Quantitative evaluation of CryoCRAB’s SNR distribution. (a) Scatter plot comparing the SNR of even and odd micrographs, demonstrating a consistent linear relationship with similar SNR values for both. (b) Scatter plot for full micrographs vs. even-odd micrographs, illustrating that full micrographs have a higher SNR, approximately twice the value of even-odd micrographs. (c) Histograms of the SNR (in dB) distribution for full, even, and odd micrographs, showing that the SNR of cryo-EM micrographs follows a Gaussian distribution, where SNR in dB is calculated by \({{\rm{SNR}}}_{db}=10{\log }_{10}({\rm{SNR}})\).

SNR relation between full and even-odd micrographs

Raw cryo-EM images are captured using high-speed (~100 FPS) direct detector devices (DDD) as stacks of frames. Full micrographs are generated by averaging all motion-corrected frames, while even-odd micrographs utilize only half of the frames (either even or odd frames). Due to this difference in frame averaging, noise is reduced approximately twice as much in full micrographs compared to even-odd micrographs. To quantify this relationship, we analyzed SNR scatter plots for full-even and full-odd micrograph pairs as shown in Fig. 9(b). The plots demonstrate that full micrographs consistently exhibit an SNR that is approximately twice (one time higher than) that of even-odd micrographs, which aligns with theoretical expectations based on noise reduction properties of frame averaging.

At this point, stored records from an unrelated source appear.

(** C10.  With the [Lru] and [Fifo] strategies a [set] that is accepted evicts in
    order and no more than it must: the keys that stay are the longest suffix of
    the recency (insertion) order that leaves room for the value, in bytes and in
    entries; the new key becomes the last; a surviving entry is unchanged.  (On a cache
    that keeps its invariant, with a limit below 2^63 bytes.) *)
Theorem set_keeps_longest_suffix key v now i i' :
  max_size c < 2 ^ 63 → cache_inv i → cache_strategy c ≠ Lfu →
  set_entry key v now i = (Returned true, i') →
  let k := full_key key in
  let kept := longest_fitting (leaves_room (entries i) v) (retain_ne k (eviction_order i)) in
  eviction_order i' = kept ++ [k] ∧
  value <$> entries i' !! k = Some v ∧
  ∀ k', k' ≠ k → entries i' !! k' = if decide (k' ∈ kept) then entries i !! k' else None.
Proof.
  intros Hmax Hinv Hlfu Hset k kept.
  assert (value_len v ≤ max_size c) as Hv.
  { unfold set_entry in Hset. destruct (Z.ltb_spec (max_size c) (value_len v)); [|done].
    by simplify_eq. }
  destruct (set_entry_spec (λ j, entries j ⊆ entries i ∧
              longest_fitting (leaves_room (entries i) v) (eviction_order j) = kept) key v now i)
    as (j & Hc & [Hsub Hkept] & Hk & _ & Hs & Hn & E); [done..| | |].
  - split; simpl; [rewrite remove_entry_entries; apply delete_subseteq|].
    unfold kept. f_equal. destruct (remove_entry_orders _ k i (inv_core _ Hinv)) as [Ha Hi].
    unfold eviction_order. simpl. by destruct (cache_strategy c).
  - intros j k' e Hcj [Hsub Hkept] Hover Hk' Hvk. split.
    { simpl. rewrite remove_entry_entries. etrans; [apply delete_subseteq|done]. }
    rewrite <-Hkept. rewrite (eviction_order_evicted (value_len v) k' j Hcj).
    + simpl. rewrite <-(eviction_order_evicted (value_len v) k' j Hcj).
      * rewrite (leaves_room_core _ v j) by done. destruct Hover as [-> | ->]; simpl; [done|].
        by rewrite andb_false_r.
      * unfold victim_key, eviction_order in *. by destruct (cache_strategy c).
    + unfold victim_key, eviction_order in *. by destruct (cache_strategy c).
  - assert (eviction_order j = kept) as Hj.
    { rewrite <-Hkept. destruct Hn as [Hn|He].
      - pose proof (leaves_room_core (entries i) v j Hc Hsub) as Hroom.
        unfold over_size, over_count in Hroom.
        rewrite (proj2 (Z.ltb_ge _ _) Hs), (proj2 (Z.leb_gt _ _) Hn) in Hroom. simpl in Hroom.
        destruct (eviction_order j); simpl; [done|]. by rewrite Hroom.
      - destruct (eviction_order_core _ _ Hc) as [_ Ho].
        destruct (eviction_order j) as [|k0 r]; [done|].
        destruct (proj1 (Ho k0)) as [e Hk0]; [constructor|]. by rewrite He, lookup_empty in Hk0. }
    rewrite Hset in E. destruct (plus_seconds _ _) as [d|]; [|done]. simplify_eq.
    split_and!.
    + rewrite <-Hj. unfold eviction_order. simpl. by destruct (cache_strategy c).
    + simpl. by rewrite lookup_insert_eq.
    + intros k' Hne. simpl. rewrite lookup_insert_ne by done. rewrite <-Hj.
      destruct (eviction_order_core _ _ Hc) as [_ Ho]. case_decide as Hd.
      * apply Ho in Hd as [e He]. by rewrite He, (lookup_weaken _ _ _ _ He Hsub).
      * apply eq_None_not_Some. by rewrite <-Ho.
Qed.
Lemma take_running_Some id l j rest :
  take_running id l = Some (j, rest) → job_id j = id ∧ l ≡ₚ j :: rest.
Proof.
  unfold take_running. destruct (position _ l) as [i|] eqn:Hp; simpl; [|done].
  apply position_Some in Hp as (j' & Hj & Hid & HP). rewrite Hj. simpl. intros [= <- <-].
  split; [by bool_prop|done].
Qed.
Lemma take_running_None id l : take_running id l = None → id ∉ ids l.
Proof.
  unfold take_running. destruct (position _ l) as [i|] eqn:Hp; simpl.
  - apply position_Some in Hp as (j' & Hj & _). by rewrite Hj.
  - intros _. apply position_None in Hp. intros (j & -> & Hj)%list_elem_of_fmap.
    rewrite Forall_forall in Hp. specialize (Hp j Hj). by bool_prop.
Qed.
Lemma take_running_ids id l j rest :
  take_running id l = Some (j, rest) → ids l ≡ₚ id :: ids rest.
Proof. unfold ids. intros [<- ->]%take_running_Some. done. Qed.
Lemma take_running_subset id l j rest (P : Job → Prop) :
  take_running id l = Some (j, rest) → Forall P l → P j ∧ Forall P rest.
Proof. intros [_ HP]%take_running_Some. rewrite HP. by rewrite Forall_cons. Qed.
Lemma take_running_length id l j rest :
  take_running id l = Some (j, rest) → length l = S (length rest).
Proof. intros [_ HP]%take_running_Some. by rewrite HP. Qed.

Lemma remove_running_ids id q :
  id ∈ ids (running_jobs q) →
  ids (running_jobs q) ≡ₚ id :: ids (running_jobs (remove_running id q)).
Proof.
  intros Hin. unfold remove_running. destruct (take_running _ _) as [[j rest]|] eqn:Ht.
  - by apply take_running_ids in Ht.
  - by apply take_running_None in Ht.
Qed.
Lemma remove_running_others id q :
  pending (remove_running id q) = pending q ∧
  dead_letter_queue (remove_running id q) = dead_letter_queue q ∧
  jobs_enqueued (remove_running id q) = jobs_enqueued q ∧
  jobs_processed (remove_running id q) = jobs_processed q ∧
  jobs_dead (remove_running id q) = jobs_dead q ∧
  max_retries (remove_running id q) = max_retries q ∧
  max_workers (remove_running id q) = max_workers q.
Proof. unfold remove_running. by destruct (take_running _ _) as [[j rest]|]. Qed.

(** What the workers hold *)
Definition all_held (ws : list worker) : list Job := concat (held <$> ws).
Lemma all_held_insert ws w x y :
  ws !! w = Some y → ids (all_held (<[w:=x]> ws)) ++ ids (held y) ≡ₚ
                     ids (all_held ws) ++ ids (held x).
Proof.
  intros Hw. pose proof (lookup_lt_Some _ _ _ Hw) as Hlt.
  rewrite <-(take_drop_middle ws w y Hw) at 2. rewrite insert_take_drop by done.
  unfold all_held, ids. rewrite !fmap_app, !concat_app, !fmap_app. simpl.
  rewrite !fmap_app. solve_Permutation.
Qed.
Lemma length_all_held ws : (length (all_held ws) ≤ length ws)%nat.
Proof.
  unfold all_held. induction ws as [|w ws IH]; csimpl; [lia|]. rewrite length_app.
  destruct w; csimpl; lia.
Qed.

(** ** Conservation of jobs *)

(** Every place a job can be *)
Definition all_ids (s : QueueSys) : list string :=
  ids (pending (shim s)) ++ ids (running_jobs (shim s)) ++ ids (option_list (sleeping s)) ++
  ids (archived <$> dead_letter_queue (shim s)) ++ ids (completed s) ++ ids (drained s).

Record counters_ok (s : QueueSys) : Prop := {
  count_enqueued : jobs_enqueued (shim s) = wrap 64 (Z.of_nat (length (enqueued s)));
  count_processed : jobs_processed (shim s) = wrap 64 (Z.of_nat (length (completed s)));
  count_dead : jobs_dead (shim s) =
    wrap 64 (Z.of_nat (length (dead_letter_queue (shim s)) + length (drained s)))
}.

Lemma wrap_succ n : add64 (wrap 64 n) 1 = wrap 64 (n + 1).
Proof. unfold add64, wrap. by rewrite Zplus_mod_idemp_l. Qed.
(* ===== verification/SchedulerLoop.v ===== *)
(** * The loop of the task scheduler ([scheduler-shim/src/lib.rs], [spawn_scheduler_loop])

    The waiting around the search and the run of [Scheduler.v]: a turn of the loop searches
    the next task, sleeps until its time and a random delay, and runs it.  Instants are
    nanoseconds; the clock, the random numbers and the shutdown signal are inputs. *)

From S2P Require Import Prelude Scheduler.

Section scheduler_loop.
Context `{CR : Cron} (parse_tasks : string → option (list ScheduledTask)).

Definition second : Z := 10 ^ 9.
Definition MAX_JITTER_SECS : Z := 60.
(** [fastrand::u64(0..n)], from a number that is drawn *)
Definition fastrand (draw n : Z) : Z := draw mod n.
Definition jitter_offset (draw : Z) : Z := fastrand draw MAX_JITTER_SECS.
(** The delay behind a sleep of [d] nanoseconds, in seconds *)
Definition jitter_bound (d : Z) : Z := Z.min MAX_JITTER_SECS (d / second / 4).
Definition turn_jitter (draw d : Z) : Z := fastrand draw (jitter_bound d + 1).

(** What a turn meets: the readings of the clock by the search, the look at the clock, the number
    drawn, how late the sleep wakes up, whether the shutdown comes first, the answers of
    the handler, the shutdown during the retries, the instant of the end *)
Record turn_input := mkTurn {
  i_search : nat → Z;
  i_now : Z;
  i_draw : Z;
  i_late : Z;
  i_shutdown : bool;
  i_handler : Z → result string unit;
  i_retry_shutdown : Z → bool;
  i_end : Z
}.
(** A task that was started: its name, the time it was to fire, the time it was started,
    and how often the handler was called *)
Record started := mkStarted { st_name : string; st_fire : Z; st_at : Z; st_calls : Z }.
Definition start_time (i : turn_input) (fire : Z) : Z :=
  if i_now i <? fire then fire + turn_jitter (i_draw i) (fire - i_now i) * second + Z.max 0 (i_late i)
  else i_now i + Z.max 0 (i_late i).
(** A turn: whether the loop goes on, what was started, the state *)
Definition loop_turn (scheds : gmap string Schedule) (ts : list ScheduledTask) (i : turn_input) (l : LoopState)
    : bool * option started * LoopState :=
  match find_earliest scheds ts (i_search i) with
  | None => (negb (i_shutdown i), None, l)
  | Some (fire, n) =>
      if (i_now i <? fire) && i_shutdown i then (false, None, l)
      else match task_config ts n with
           | None => (true, None, l)
           | Some t =>
               let at_ := start_time i fire in
               match run_task scheds t (i_handler i) (i_retry_shutdown i) at_ (i_end i) l with
               | (r, calls, l) => (match r with Some _ => true | None => false end, Some (mkStarted n fire at_ calls), l)
               end
           end
  end.
Fixpoint loop_run (scheds : gmap string Schedule) (ts : list ScheduledTask) (is_ : list turn_input) (l : LoopState)
    : bool * list started * LoopState :=
  match is_ with
  | [] => (true, [], l)
  | i :: is_ =>
      match loop_turn scheds ts i l with
      | (true, s, l) => let '(b, ss, l) := loop_run scheds ts is_ l in (b, option_list s ++ ss, l)
      | (false, s, l) => (false, option_list s, l)
      end
  end.
(** [spawn_scheduler_loop]: no loop without a handler or without a task whose schedule is
    valid; the loop has its own copy of the runtime records. *)
Definition spawn_scheduler_loop (has_handler : bool) (s : SchedulerShim) (is_ : list turn_input) : option (bool * list started * LoopState) :=
  if has_handler then
    if bool_decide (valid_tasks s = []) then None else Some (loop_run (schedules s) (valid_tasks s) is_ (new_loop s))
  else None.

(** ** When a task starts *)

Lemma jitter_range draw d : 0 ≤ d → 0 ≤ turn_jitter draw d ≤ jitter_bound d.
Proof.
  intros Hd. unfold turn_jitter, fastrand. assert (0 ≤ jitter_bound d) as Hb.
  { unfold jitter_bound, MAX_JITTER_SECS, second. apply Z.min_glb; [lia|]. apply Z.div_pos; [|lia]. apply Z.div_pos; lia. }
  pose proof (Z.mod_pos_bound draw (jitter_bound d + 1) ltac:(lia)). lia.
Qed.
(** One turn: what it starts was picked by the search, is not early, and late by at most
    the jitter and the lateness of the clock. *)
Definition in_time (scheds : gmap string Schedule) (i : turn_input) (s : started) : Prop :=
  (∃ j, next_of scheds (i_search i j) (st_name s) = Some (st_fire s)) ∧ st_fire s ≤ st_at s ∧
  st_at s ≤ Z.max (i_now i) (st_fire s) + MAX_JITTER_SECS * second + Z.max 0 (i_late i).
Lemma loop_turn_in_time scheds ts i l b s l' : loop_turn scheds ts i l = (b, Some s, l') → in_time scheds i s.
Proof.
  unfold loop_turn. pose proof (find_earliest_gen scheds ts (i_search i)) as H.
  destruct (find_earliest _ _ _) as [[fire n]|]; [|done].
  destruct H as ((j & k & _ & Hk & Hn) & _). destruct ((i_now i <? fire) && _); [done|].
  destruct (task_config ts n) as [t|]; [|done]. destruct (run_task _ _ _ _ _ _ _) as [[r calls] l1].
  intros [= _ <- _]. split; [by exists j|]. simpl. unfold start_time. change second with 1000000000. unfold MAX_JITTER_SECS.
  destruct (Z.ltb_spec (i_now i) fire); [|lia].
  destruct (jitter_range (i_draw i) (fire - i_now i) ltac:(lia)) as [H1 H2].
  unfold jitter_bound, MAX_JITTER_SECS in H2. lia.
Qed.
(** No task starts early: whatever the clock, the random numbers and the tasks do, each
    task the loop starts has a schedule that fires at the time the loop waited for, is
    started no earlier than that, and no later than a minute of jitter and the lateness of
    the wake-up after it or after the loop looked at the clock. *)
Theorem never_early scheds ts is_ : ∀ l b ss l',
  loop_run scheds ts is_ l = (b, ss, l') → Forall (λ s, ∃ i, i ∈ is_ ∧ in_time scheds i s) ss.
Proof.
  induction is_ as [|i is_ IH]; intros l b ss l'; simpl; [intros [= <- <- <-]; constructor|].
  destruct (loop_turn scheds ts i l) as [[[] s] l1] eqn:E.
  - destruct (loop_run scheds ts is_ l1) as [[b2 ss2] l2] eqn:E2. intros [= <- <- <-]. apply Forall_app. split.
    + destruct s as [s|]; constructor; [|constructor]. exists i. split; [constructor|by eapply loop_turn_in_time].
    + eapply Forall_impl; [by eapply IH|]. intros s' (j & Hj & H). exists j. by split; [constructor|].
  - intros [= <- <- <-]. destruct s as [s|]; constructor; [|constructor]. exists i. split; [constructor|by eapply loop_turn_in_time].
Qed.

(** ** A task that never starts *)

(** What was found so far is not [m], and fires no later than [m] will from now on. *)
Definition ahead_of (scheds : gmap string Schedule) (clock : nat → Z) (m : string) (i : nat) (acc : option (Z * string)) : Prop :=
  (∀ a c, acc = Some (a, c) → c ≠ m) ∧
  ∀ j t, (i ≤ j)%nat → next_of scheds (clock j) m = Some t → ∃ a c, acc = Some (a, c) ∧ a ≤ t.
Lemma ahead_of_step scheds clock m i acc k :
  ahead_of scheds clock m i acc → ahead_of scheds clock m (S i) (earlier scheds (clock i) acc k).
Proof.
  intros [H1 H2]. unfold earlier. destruct (next_of scheds (clock i) (name k)) as [t|] eqn:E.
  2:{ split; [done|]. intros j t Hj. by apply H2; lia. }
  assert (name k = m → ∃ a c, acc = Some (a, c) ∧ a ≤ t) as Hm by (intros Ek; rewrite Ek in E; by apply (H2 i)).
  destruct acc as [[a c]|].
  - destruct (Z.ltb_spec t a).
    + split; [intros ? ? [= <- <-] Ek; destruct (Hm Ek) as (? & ? & [= <- <-] & ?); lia|].
      intros j t' Hj Ht'. destruct (H2 j t' ltac:(lia) Ht') as (? & ? & [= <- <-] & ?). exists t, (name k). split; [done|lia].
    + split; [done|]. intros j t' Hj. by apply H2; lia.
  - split; [intros ? ? [= <- <-] Ek; by destruct (Hm Ek) as (? & ? & ? & ?)|].
    intros j t' Hj Ht'. by destruct (H2 j t' ltac:(lia) Ht') as (? & ? & ? & ?).
Qed.
Lemma ahead_of_search scheds clock m ts : ∀ i acc tm c,
  ahead_of scheds clock m i acc → search_from scheds clock i acc ts = Some (tm, c) → c ≠ m.
Proof.
  induction ts as [|k ts IH]; intros i acc tm c Ha; simpl; [apply Ha|]. by apply IH, ahead_of_step.
Qed.
Lemma search_from_app scheds clock ts ts' : ∀ i acc,
  search_from scheds clock i acc (ts ++ ts') = search_from scheds clock (i + length ts) (search_from scheds clock i acc ts) ts'.
Proof. induction ts as [|t ts IH]; intros i acc; simpl; [by rewrite Nat.add_0_r|]. by rewrite IH, Nat.add_succ_r. Qed.
(** A task behind one with the same schedule is not picked, as the clock goes on. *)
Lemma find_earliest_shadowed scheds m pre k post clock tm c :
  scheds !! name k = scheds !! m → name k ≠ m → Forall (λ t, name t ≠ m) pre →
  (∀ i j, (i ≤ j)%nat → clock i ≤ clock j) →
  find_earliest scheds (pre ++ k :: post) clock = Some (tm, c) → c ≠ m.
Proof.
  intros Hs Hnm Hpre Hc. unfold find_earliest. rewrite search_from_app. simpl.
  pose proof (search_from_gen scheds clock pre 0 None) as Hg. set (acc := search_from _ _ _ _ pre) in *.
  set (i := length pre). apply ahead_of_search. split.
  - assert (∀ a d, acc = Some (a, d) → d ≠ m) as Hacc.
    { intros a d E. rewrite E in Hg. destruct Hg as ([|(j & x & Hx & <- & _)] & _); [done|].
      by apply (Forall_lookup_1 _ _ _ _ Hpre Hx). }
    intros a d. unfold earlier. destruct (next_of _ _ _); [|apply Hacc].
    destruct acc as [[a' d']|]; [destruct (_ <? _); [|apply Hacc]|]; by intros [= _ <-].
  - intros j t Hj Ht. unfold next_of in *. rewrite <-Hs in Ht. unfold earlier, next_of.
    destruct (scheds !! name k) as [sc|]; [|done]. simpl in *.
    destruct (upcoming_mono sc (clock i) (clock j) t) as (t' & -> & Hle); [apply Hc; lia|done|].
    destruct acc as [[a d]|]; [destruct (Z.ltb_spec t' a)|]; eexists _, _; (split; [done|lia]).
Qed.
(** C33. Of two tasks with the same schedule only the first ever runs: the loop picks one
    task for each fire time, the one loaded first, and by the time it has run the other's
    next fire time is again one that it shares with the first.  Each search reads the clock
    once per task; within a search it does not go back, and a later reading never has an
    earlier next occurrence.  Nothing is assumed of the handlers, the delays, the shutdown
    or the time between turns. *)
Theorem same_schedule_starves scheds pre k post m is_ l :
  scheds !! name k = scheds !! m → name k ≠ m → Forall (λ t, name t ≠ m) pre →
  Forall (λ i, ∀ a b, (a ≤ b)%nat → i_search i a ≤ i_search i b) is_ →
  Forall (λ s, st_name s ≠ m) (loop_run scheds (pre ++ k :: post) is_ l).1.2.
Proof.
  intros Hsame Hne Hpre Hclock.
  assert (∀ i l b s l', (∀ x y, (x ≤ y)%nat → i_search i x ≤ i_search i y) →
    loop_turn scheds (pre ++ k :: post) i l = (b, Some s, l') → st_name s ≠ m) as Hturn.
  { intros i l1 b s l2 Hc. unfold loop_turn. destruct (find_earliest _ _ _) as [[fire n]|] eqn:E; [|done].
    destruct ((i_now i <? fire) && _); [done|]. destruct (task_config _ n); [|done].
    destruct (run_task _ _ _ _ _ _ _) as [[r calls] l3]. intros [= _ <- _]. simpl.
    by eapply (find_earliest_shadowed scheds m pre k post). }
  revert l. induction Hclock as [|i is_ Hi _ IH]; intros l; simpl; [constructor|].
  destruct (loop_turn scheds _ i l) as [[[] s] l1] eqn:E.
  - specialize (IH l1). destruct (loop_run scheds _ is_ l1) as [[b2 ss2] l2]. simpl in *. apply Forall_app. split; [|done].
    destruct s as [s|]; constructor; [by eapply Hturn|constructor].
  - simpl. destruct s as [s|]; constructor; [by eapply Hturn|constructor].
Qed.
End scheduler_loop.

(** ** Runs *)

Section scheduler_loop_runs.
#[local] Instance scheduler_loop_cron : Cron := demo_cron.
Definition hourly (n : string) : ScheduledTask := mkTask n "3600000000000" "vacuum" [] true 60 default_retry.
Definition two_hourly : SchedulerShim :=
  new_scheduler (λ _, Some [hourly "a"; hourly "b"]) {["SCHEDULER_TASKS" := "[..]"]} 0.
Definition hour_turn (h : Z) : turn_input :=
  mkTurn (λ i, h * 3600 * second + Z.of_nat i) (h * 3600 * second) 70 5 false (λ _, Ok tt) (λ _, false) ((h + 1) * 3600 * second + 90 * second).
Example demo_hours :
  match spawn_scheduler_loop true two_hourly (hour_turn <$> [0; 1; 2]) with
  | Some (b, ss, l) => b = true ∧ st_name <$> ss = ["a"; "a"; "a"] ∧ st_at <$> ss = (λ h, (h * 3600 + 9) * second + 5) <$> [1; 2; 3] ∧
                       executed l = 3 ∧ state <$> loop_runtime l !! "b" = Some TaskPending
  | None => False
  end.
Proof. vm_compute. done. Qed.
Lemma never_early_witness :
  let r := loop_run (schedules two_hourly) (valid_tasks two_hourly) [hour_turn 0] (new_loop two_hourly) in
  r.1.2 = [mkStarted "a" (3600 * second) (3609 * second + 5) 1] ∧ Forall (λ s, ∃ i, i ∈ [hour_turn 0] ∧ in_time (schedules two_hourly) i s) r.1.2.
Proof.
  split; [vm_compute; reflexivity|].
  destruct (loop_run (schedules two_hourly) (valid_tasks two_hourly) [hour_turn 0] (new_loop two_hourly)) as [[b ss] l'] eqn:E.
  exact (never_early (schedules two_hourly) (valid_tasks two_hourly) [hour_turn 0] (new_loop two_hourly) b ss l' E).
Defined.
Lemma same_schedule_starves_witness :
  Forall (λ s, st_name s ≠ "b") (loop_run (schedules two_hourly) [hourly "a"; hourly "b"] (hour_turn <$> [0; 1; 2]) (new_loop two_hourly)).1.2.
Proof.
  assert (schedules two_hourly !! name (hourly "a") = schedules two_hourly !! "b") as H1 by (vm_compute; reflexivity).
  assert (name (hourly "a") ≠ "b") as H2 by done.
  assert (Forall (λ i, ∀ a b, (a ≤ b)%nat → i_search i a ≤ i_search i b) (hour_turn <$> [0; 1; 2])) as Hc
    by (repeat constructor; simpl; lia).
  exact (same_schedule_starves (schedules two_hourly) [] (hourly "a") [hourly "b"] "b" (hour_turn <$> [0; 1; 2]) (new_loop two_hourly)
           H1 H2 (Forall_nil_2 _) Hc).
Defined.
End scheduler_loop_runs.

Gaussian estimation of cryo-EM SNR distribution

We present three histograms of the SNR for CryoCRAB full-even-odd micrographs in Fig. 9(c). The histograms show that the SNR of cryo-EM micrographs can be well approximated by the Gaussian distribution, where \(\,{\rm{SNR}}(M) \sim {\mathcal{N}}(\mu ,\sigma )\), \(\,{\rm{SNR}}\,\,({M}_{e}) \sim {\mathcal{N}}({\mu }_{e},{\sigma }_{e})\) and \(\,{\rm{SNR}}({M}_{o}) \sim {\mathcal{N}}({\mu }_{o},{\sigma }_{o})\). This Gaussian behavior is consistent across all three micrograph types, with the full micrographs exhibiting a higher mean SNR value (μ) compared to even (μe) and odd (μo) micrographs. The standard deviations (σ, σe, σo) exhibit minimal variation due to the properties of the logarithmic transformation applied on raw SNR.